Clin Cases Miner Bone Metab. 2011 May;8(2):11-3.

Abstract

Strategies to reduce fracture risk must be based on the understanding of the mechanisms that underline the increased incidence of fractures with age and with bone diseases that reduce bone stock. There is evidence that in addition to bone minerals density, other factors influence bone strength. This study reviews the biomechanical aspects of age-related fractures, including the interacting roles of traumatic loading and bone strength, and the factors that determine the resistances of bones to fracture. Although low bone mineral density (BMD) is among the strongest risk factors for fracture, a number of clinical studies have demonstrated the limitations of bone mineral density measurements in assessing fracture risk and monitoring the response to therapy.
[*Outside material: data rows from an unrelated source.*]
Lemma apart_smaller p n n' x : apart p n x -> n' <= n -> apart p n' x.
Proof using. unfold apart. lia. Qed.

Lemma layout_last_fresh size l a e : layout h size (l ++ [(a, e)]) -> a ∉ l.*1.
Proof using Hh.
  intros H%layout_NoDup. rewrite fmap_app in H. apply NoDup_app in H as (_ & H & _).
  intros Hin. apply (H a Hin). by left.
Qed.

(** ** A new entry at the end *)

Lemma link_inv size m l removed rest k p e a oldest last next cnt :
  layout h size l -> l = removed ++ rest -> linked m (first_offset rest) rest None -> last_offset l = Some a ->
  layout h size (rest ++ [(p, e)]) -> (k <= length rest)%nat -> cnt = zlen rest ->
  (oldest = first_offset rest \/ rest = [] /\ oldest = Some p) ->
  (next = first_offset (drop k rest) \/ rest = [] /\ next = Some p) ->
  buffer_inv h (put_entry p e (mkReportBuffer (write_next h a (Some p) m) size cnt oldest last next)) (rest ++ [(p, e)]) k.
Proof using Hh.
  intros Hg E Hl Ha Hg' Hk Hc Ho Hn.
  pose proof (layout_last _ _ _ _ Hg') as (_ & _ & _ & Hap). pose proof (layout_last_fresh _ _ _ _ Hg') as Hf.
  apply put_entry_inv; try done. intros Hr.
  destruct (rest) as [|[b f] r _] using rev_ind; [done|]. subst l. rewrite app_assoc in Hg, Ha.
  unfold last_offset in Ha. rewrite last_snoc in Ha. injection Ha as ->.
  pose proof (layout_last _ _ _ _ Hg) as (_ & Hlen & _ & Hap'). pose proof (layout_last_fresh _ _ _ _ Hg) as Hf'.
  apply Forall_app in Hap' as [_ Hap']. rewrite fmap_app, not_elem_of_app in Hf'.
  eapply linked_write_next; [|by apply Hf'|exact Hl].
  eapply Forall_impl; [exact Hap'|]. intros x Hx. by eapply apart_smaller.
Qed.
End Geometry.

(** A prefix whose elements satisfy [P] ends where [w] begins, if its head does not. *)
Lemma split_prefix {A} (P : A -> Prop) (u w removed rest : list A) :
  u ++ w = removed ++ rest -> Forall P removed -> (forall x, head w = Some x -> ~ P x) -> w <> [] ->
  exists u', u = removed ++ u' /\ rest = u' ++ w.
Proof.
  revert removed. induction u as [|x u IH]; intros removed E HP Hw Hn.
  - exists []. destruct removed as [|y removed]; [done|]. simpl in E. subst w.
    apply Forall_cons in HP as [Hy _]. by destruct (Hw y eq_refl).
  - destruct removed as [|y removed]; simpl in E.
    + exists (x :: u). by split.
    + injection E as -> E. apply Forall_cons in HP as [_ HP]. destruct (IH removed E HP Hw Hn) as (u' & -> & ->). by exists u'.
Qed.

Section Enqueue.
Context (h : Z) (Hh : 0 < h).

(** What [find_place] establishes. *)
Definition place_found (self : ReportBuffer) (l : reports) (k : nat) (n : Z) : Prop :=
  exists p self' removed rest, find_place h self n = Done (p, self') /\ l = removed ++ rest /\
    forall e, re_entryLength e = n -> buffer_inv h (put_entry p e self') (rest ++ [(p, e)]) (k - length removed).

(** A place at the beginning of the block, in front of what is left. *)
Lemma layout_front size rest e lo : ascending h lo rest size -> 0 <= lo -> h <= re_entryLength e <= size ->
  (forall o, first_offset rest = Some o -> re_entryLength e <= o) -> layout h size (rest ++ [(0, e)]).
Proof using Hh.
  intros Ha Hlo He Ho. destruct (first_offset rest) as [o|] eqn:Hf.
  - right. exists rest, [(0, e)], o. split; [done|]. split; [done|]. split; [done|]. split; [by eapply ascending_from|].
    simpl. specialize (Ho o eq_refl). split_and!; lia.
  - destruct rest; [|done]. left. simpl. split_and!; lia.
Qed.

Lemma sent_rest (l removed rest : reports) k : l = removed ++ rest -> (k <= length l)%nat -> (k - length removed <= length rest)%nat.
Proof using. intros -> H. rewrite length_app in H. lia. Qed.

(** A new entry as the only one, at the beginning of the block. *)
Lemma put_entry_alone m size oldest last next e :
  (oldest = None \/ oldest = Some 0) -> (next = None \/ next = Some 0) -> h <= re_entryLength e <= size ->
  buffer_inv h (put_entry 0 e (mkReportBuffer m size 0 oldest last next)) ([] ++ [(0, e)]) 0.
Proof using.
  intros Ho Hn Hs. apply put_entry_inv; [done|by constructor|by apply not_elem_of_nil| |done|done|..].
  - left. simpl. lia.
  - destruct Ho as [->| ->]; [by left|by right].
  - destruct Hn as [->| ->]; [by left|by right].
Qed.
These observations have brought renewed attention to the broader array of factors that influence skeletal fragility, including bone size, shape, micro-architecture and bone quality. Bone fragility can be defined by biomechanical parameters, including ultimate force, ultimate displacement and energy absorption. Many osteoporosis treatments build bone mass but also change tissue quality. Antiresorptive therapies, such as bisphosphonates, substantially reduce bone turnover, impairing micro-damage repair and causing increased bone mineralization, which can increase the brittleness of bone. Anabolic therapies, such as teriparatide, increase bone turnover and porosity, which offset some of the positive effects on bone strength. Osteoporosis therapies may also affect bone architecture by causing the redistribution of bone structure. Restructuring of bone during treatment may change bone fragility, even in the absence of drug effects on BMD.

Keywords: bone; osteoporosis fracture.